Stored data.

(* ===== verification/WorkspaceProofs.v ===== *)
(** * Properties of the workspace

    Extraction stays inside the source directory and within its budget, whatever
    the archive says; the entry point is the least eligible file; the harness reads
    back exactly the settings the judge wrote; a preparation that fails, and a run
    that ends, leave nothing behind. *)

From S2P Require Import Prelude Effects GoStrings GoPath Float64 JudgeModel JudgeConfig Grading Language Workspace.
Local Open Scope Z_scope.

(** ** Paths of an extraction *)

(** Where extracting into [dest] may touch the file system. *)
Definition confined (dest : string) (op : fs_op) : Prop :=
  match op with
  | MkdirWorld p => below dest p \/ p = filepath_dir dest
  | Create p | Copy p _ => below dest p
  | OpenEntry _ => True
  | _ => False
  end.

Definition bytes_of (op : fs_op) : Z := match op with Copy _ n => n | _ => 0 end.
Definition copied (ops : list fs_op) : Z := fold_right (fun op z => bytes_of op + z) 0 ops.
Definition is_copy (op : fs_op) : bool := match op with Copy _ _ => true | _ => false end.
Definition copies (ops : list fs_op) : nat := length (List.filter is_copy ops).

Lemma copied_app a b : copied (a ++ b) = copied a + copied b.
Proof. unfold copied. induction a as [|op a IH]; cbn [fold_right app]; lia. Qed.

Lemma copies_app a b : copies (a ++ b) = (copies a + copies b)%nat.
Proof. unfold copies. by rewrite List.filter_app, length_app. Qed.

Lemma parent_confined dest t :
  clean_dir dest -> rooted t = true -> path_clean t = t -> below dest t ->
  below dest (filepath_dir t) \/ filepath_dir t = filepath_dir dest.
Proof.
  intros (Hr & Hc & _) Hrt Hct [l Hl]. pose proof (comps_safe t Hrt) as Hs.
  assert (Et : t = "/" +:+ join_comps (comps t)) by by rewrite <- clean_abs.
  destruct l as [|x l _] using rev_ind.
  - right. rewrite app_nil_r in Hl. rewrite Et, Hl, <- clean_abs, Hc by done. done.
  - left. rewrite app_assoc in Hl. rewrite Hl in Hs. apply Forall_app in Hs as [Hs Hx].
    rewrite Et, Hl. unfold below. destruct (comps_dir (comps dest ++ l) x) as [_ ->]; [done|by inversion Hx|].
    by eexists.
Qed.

* * *

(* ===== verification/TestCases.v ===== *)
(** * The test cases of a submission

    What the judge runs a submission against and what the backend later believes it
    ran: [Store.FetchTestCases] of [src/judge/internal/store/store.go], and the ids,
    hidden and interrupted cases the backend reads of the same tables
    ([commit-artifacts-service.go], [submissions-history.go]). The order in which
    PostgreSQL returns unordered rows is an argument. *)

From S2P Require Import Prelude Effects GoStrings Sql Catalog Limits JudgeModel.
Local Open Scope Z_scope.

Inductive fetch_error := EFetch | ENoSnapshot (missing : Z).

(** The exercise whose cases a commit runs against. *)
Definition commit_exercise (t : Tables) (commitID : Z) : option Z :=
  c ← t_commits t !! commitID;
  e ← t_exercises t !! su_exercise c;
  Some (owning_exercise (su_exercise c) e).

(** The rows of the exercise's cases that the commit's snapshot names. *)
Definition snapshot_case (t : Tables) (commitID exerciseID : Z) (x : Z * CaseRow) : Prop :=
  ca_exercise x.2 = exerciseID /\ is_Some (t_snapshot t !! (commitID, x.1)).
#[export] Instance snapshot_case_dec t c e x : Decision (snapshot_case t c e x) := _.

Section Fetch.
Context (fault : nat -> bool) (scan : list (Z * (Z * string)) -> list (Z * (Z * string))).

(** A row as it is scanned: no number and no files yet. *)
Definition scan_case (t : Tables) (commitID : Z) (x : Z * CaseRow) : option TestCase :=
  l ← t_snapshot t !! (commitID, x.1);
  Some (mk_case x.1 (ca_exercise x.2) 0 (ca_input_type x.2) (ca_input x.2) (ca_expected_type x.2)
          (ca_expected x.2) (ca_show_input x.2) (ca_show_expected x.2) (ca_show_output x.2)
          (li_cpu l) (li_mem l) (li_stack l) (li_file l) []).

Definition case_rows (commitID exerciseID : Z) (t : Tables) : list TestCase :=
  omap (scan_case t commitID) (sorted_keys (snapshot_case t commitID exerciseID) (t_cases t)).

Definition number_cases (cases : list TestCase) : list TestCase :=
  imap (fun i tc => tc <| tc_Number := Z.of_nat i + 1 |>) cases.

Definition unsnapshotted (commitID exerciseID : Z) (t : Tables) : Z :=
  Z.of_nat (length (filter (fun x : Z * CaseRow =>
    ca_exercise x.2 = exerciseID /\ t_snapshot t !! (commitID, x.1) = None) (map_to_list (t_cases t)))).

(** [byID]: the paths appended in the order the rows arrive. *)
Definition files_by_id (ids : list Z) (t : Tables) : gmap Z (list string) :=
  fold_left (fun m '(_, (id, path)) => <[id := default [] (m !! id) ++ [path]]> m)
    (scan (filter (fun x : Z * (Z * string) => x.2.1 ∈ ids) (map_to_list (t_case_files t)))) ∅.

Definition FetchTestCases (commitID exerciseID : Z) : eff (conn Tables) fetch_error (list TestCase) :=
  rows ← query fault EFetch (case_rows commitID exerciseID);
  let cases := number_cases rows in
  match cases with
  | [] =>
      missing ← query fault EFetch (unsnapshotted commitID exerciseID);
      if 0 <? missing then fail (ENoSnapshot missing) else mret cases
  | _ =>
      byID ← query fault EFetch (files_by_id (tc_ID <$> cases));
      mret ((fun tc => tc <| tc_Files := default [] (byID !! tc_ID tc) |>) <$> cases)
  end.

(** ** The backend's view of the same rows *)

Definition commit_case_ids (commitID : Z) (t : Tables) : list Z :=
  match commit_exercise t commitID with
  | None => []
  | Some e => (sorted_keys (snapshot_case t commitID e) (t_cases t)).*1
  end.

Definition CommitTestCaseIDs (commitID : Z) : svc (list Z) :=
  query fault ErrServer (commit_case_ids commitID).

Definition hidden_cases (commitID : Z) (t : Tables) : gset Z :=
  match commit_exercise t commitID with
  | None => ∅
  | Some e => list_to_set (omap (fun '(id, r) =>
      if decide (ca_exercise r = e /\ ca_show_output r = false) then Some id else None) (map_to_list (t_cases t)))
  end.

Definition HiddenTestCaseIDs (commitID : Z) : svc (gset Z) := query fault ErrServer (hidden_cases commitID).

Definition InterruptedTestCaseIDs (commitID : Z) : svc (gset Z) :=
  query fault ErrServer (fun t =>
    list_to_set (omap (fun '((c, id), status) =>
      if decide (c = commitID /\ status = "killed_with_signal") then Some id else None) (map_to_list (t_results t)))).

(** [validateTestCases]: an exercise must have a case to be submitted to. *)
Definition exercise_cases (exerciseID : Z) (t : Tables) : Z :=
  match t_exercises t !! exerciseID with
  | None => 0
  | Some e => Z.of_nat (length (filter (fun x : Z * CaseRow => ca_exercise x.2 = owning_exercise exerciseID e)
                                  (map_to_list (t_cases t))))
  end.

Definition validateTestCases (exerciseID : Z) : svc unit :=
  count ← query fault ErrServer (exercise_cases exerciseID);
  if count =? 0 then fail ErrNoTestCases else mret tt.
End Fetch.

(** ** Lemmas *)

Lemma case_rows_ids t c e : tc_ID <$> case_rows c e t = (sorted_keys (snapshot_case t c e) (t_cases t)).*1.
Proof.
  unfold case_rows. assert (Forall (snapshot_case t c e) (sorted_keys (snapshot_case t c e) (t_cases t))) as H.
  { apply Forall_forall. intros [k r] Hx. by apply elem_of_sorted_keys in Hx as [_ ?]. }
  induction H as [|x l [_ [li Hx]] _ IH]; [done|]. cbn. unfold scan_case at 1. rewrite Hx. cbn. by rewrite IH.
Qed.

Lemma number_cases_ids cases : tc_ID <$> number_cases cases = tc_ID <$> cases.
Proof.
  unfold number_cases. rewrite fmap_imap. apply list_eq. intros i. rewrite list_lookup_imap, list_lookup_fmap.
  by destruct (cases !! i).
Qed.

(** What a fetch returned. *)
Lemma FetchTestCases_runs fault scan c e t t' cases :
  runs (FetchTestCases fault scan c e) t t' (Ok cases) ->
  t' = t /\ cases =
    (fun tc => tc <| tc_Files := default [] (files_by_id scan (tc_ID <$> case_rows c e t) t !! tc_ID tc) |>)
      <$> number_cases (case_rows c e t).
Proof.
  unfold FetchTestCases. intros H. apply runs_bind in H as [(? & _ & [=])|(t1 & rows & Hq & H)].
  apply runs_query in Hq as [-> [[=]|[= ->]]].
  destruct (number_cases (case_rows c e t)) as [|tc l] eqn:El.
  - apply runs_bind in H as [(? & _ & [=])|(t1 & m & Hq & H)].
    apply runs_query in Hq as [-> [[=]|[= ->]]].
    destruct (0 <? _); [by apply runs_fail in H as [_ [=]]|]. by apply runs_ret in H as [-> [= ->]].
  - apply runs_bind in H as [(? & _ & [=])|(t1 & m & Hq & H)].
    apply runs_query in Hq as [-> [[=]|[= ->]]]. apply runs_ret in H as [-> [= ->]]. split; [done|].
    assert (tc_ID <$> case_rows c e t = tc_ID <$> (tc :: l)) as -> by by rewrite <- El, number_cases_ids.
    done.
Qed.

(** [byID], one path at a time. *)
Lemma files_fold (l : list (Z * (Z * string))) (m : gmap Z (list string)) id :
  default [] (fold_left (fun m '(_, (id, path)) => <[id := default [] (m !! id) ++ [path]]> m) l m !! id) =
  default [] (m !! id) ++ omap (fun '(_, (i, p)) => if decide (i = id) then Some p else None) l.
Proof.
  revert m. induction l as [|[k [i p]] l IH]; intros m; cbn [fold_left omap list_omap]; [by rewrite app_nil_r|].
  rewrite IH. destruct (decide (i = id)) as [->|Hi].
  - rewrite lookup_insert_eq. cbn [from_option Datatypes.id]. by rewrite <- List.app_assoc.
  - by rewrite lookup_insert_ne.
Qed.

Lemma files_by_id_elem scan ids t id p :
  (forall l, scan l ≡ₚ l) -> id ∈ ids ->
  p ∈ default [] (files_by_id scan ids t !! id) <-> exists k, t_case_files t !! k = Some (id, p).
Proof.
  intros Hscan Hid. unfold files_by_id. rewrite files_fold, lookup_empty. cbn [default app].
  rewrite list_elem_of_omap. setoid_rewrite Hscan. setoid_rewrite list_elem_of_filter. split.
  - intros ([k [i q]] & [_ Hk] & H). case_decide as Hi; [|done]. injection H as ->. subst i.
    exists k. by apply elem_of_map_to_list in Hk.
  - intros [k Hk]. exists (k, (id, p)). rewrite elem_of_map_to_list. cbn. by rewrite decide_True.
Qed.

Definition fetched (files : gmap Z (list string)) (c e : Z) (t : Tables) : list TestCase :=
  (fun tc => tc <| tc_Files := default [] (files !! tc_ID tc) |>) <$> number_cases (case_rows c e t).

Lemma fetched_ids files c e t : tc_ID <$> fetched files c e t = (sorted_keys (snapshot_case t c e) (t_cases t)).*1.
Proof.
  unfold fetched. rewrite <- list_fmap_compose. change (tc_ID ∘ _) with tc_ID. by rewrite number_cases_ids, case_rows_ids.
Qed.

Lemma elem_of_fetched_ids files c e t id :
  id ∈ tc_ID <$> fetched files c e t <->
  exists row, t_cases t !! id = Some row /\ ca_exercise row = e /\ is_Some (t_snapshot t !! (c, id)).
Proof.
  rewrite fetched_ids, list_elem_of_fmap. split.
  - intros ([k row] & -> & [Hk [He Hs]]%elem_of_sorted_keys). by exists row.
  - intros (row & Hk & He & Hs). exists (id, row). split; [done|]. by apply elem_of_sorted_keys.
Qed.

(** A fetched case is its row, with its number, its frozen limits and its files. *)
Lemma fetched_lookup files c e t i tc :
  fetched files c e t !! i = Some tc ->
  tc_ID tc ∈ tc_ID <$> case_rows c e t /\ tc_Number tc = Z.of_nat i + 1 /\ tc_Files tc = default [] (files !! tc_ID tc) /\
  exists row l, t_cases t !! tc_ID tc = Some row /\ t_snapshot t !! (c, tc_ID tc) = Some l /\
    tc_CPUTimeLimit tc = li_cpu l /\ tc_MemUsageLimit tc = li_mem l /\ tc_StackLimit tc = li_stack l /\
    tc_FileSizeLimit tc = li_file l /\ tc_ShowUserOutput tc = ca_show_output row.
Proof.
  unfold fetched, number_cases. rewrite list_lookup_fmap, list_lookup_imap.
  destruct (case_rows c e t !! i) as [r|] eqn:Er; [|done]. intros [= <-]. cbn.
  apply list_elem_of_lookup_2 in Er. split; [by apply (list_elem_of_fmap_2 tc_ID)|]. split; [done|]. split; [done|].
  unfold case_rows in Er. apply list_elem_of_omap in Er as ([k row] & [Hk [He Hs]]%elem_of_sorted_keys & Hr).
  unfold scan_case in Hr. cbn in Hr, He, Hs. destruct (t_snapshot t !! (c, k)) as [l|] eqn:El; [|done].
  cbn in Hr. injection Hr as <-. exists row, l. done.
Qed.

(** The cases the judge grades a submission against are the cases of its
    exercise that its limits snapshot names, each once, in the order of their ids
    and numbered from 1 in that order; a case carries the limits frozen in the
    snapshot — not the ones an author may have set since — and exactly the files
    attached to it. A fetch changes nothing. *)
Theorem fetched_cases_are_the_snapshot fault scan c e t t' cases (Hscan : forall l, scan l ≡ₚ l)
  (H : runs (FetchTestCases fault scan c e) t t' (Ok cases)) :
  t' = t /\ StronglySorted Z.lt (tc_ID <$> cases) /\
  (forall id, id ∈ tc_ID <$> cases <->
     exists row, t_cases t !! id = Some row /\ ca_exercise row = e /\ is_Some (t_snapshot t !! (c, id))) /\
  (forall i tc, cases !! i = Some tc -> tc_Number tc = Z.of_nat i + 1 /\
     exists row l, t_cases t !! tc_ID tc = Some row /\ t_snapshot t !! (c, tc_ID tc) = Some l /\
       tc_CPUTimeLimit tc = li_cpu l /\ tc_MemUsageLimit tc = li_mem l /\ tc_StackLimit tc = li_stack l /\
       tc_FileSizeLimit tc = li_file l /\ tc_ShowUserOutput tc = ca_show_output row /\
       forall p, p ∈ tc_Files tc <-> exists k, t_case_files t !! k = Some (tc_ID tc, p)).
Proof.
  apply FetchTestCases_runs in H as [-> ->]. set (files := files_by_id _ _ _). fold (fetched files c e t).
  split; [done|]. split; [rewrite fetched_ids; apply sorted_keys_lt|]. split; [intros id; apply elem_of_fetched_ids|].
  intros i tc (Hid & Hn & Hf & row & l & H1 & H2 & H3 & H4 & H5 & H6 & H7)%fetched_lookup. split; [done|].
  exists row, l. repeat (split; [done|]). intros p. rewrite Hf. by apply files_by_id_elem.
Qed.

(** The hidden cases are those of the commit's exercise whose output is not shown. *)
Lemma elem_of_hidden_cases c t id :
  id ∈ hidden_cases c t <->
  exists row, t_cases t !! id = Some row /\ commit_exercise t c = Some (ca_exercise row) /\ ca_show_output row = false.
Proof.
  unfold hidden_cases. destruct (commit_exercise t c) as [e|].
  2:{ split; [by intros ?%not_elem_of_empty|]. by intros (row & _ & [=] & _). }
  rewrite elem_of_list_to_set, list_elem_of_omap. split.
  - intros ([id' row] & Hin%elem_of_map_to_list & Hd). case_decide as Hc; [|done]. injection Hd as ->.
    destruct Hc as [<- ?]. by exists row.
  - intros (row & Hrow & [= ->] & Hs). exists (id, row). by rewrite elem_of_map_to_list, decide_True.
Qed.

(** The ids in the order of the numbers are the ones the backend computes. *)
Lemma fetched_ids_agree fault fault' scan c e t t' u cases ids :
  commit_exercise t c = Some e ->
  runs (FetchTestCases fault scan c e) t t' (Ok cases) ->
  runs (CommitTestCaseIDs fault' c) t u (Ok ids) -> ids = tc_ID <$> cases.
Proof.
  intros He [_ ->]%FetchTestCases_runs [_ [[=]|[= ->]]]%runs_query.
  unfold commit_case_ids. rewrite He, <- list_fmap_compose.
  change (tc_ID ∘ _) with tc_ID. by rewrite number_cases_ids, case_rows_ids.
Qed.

AIM OF THE TASK. Copy each line above containing the string "destruct".

RESPONSE TO THIS EXERCISE.
  destruct l as [|x l _] using rev_ind.
    rewrite Et, Hl. unfold below. destruct (comps_dir (comps dest ++ l) x) as [_ ->]; [done|by inversion Hx|].
  by destruct (cases !! i).
  destruct (number_cases (case_rows c e t)) as [|tc l] eqn:El.
    destruct (0 <? _); [by apply runs_fail in H as [_ [=]]|]. by apply runs_ret in H as [-> [= ->]].
  rewrite IH. destruct (decide (i = id)) as [->|Hi].
  destruct (case_rows c e t !! i) as [r|] eqn:Er; [|done]. intros [= <-]. cbn.
  unfold scan_case in Hr. cbn in Hr, He, Hs. destruct (t_snapshot t !! (c, k)) as [l|] eqn:El; [|done].
  unfold hidden_cases. destruct (commit_exercise t c) as [e|].
    destruct Hc as [<- ?]. by exists row.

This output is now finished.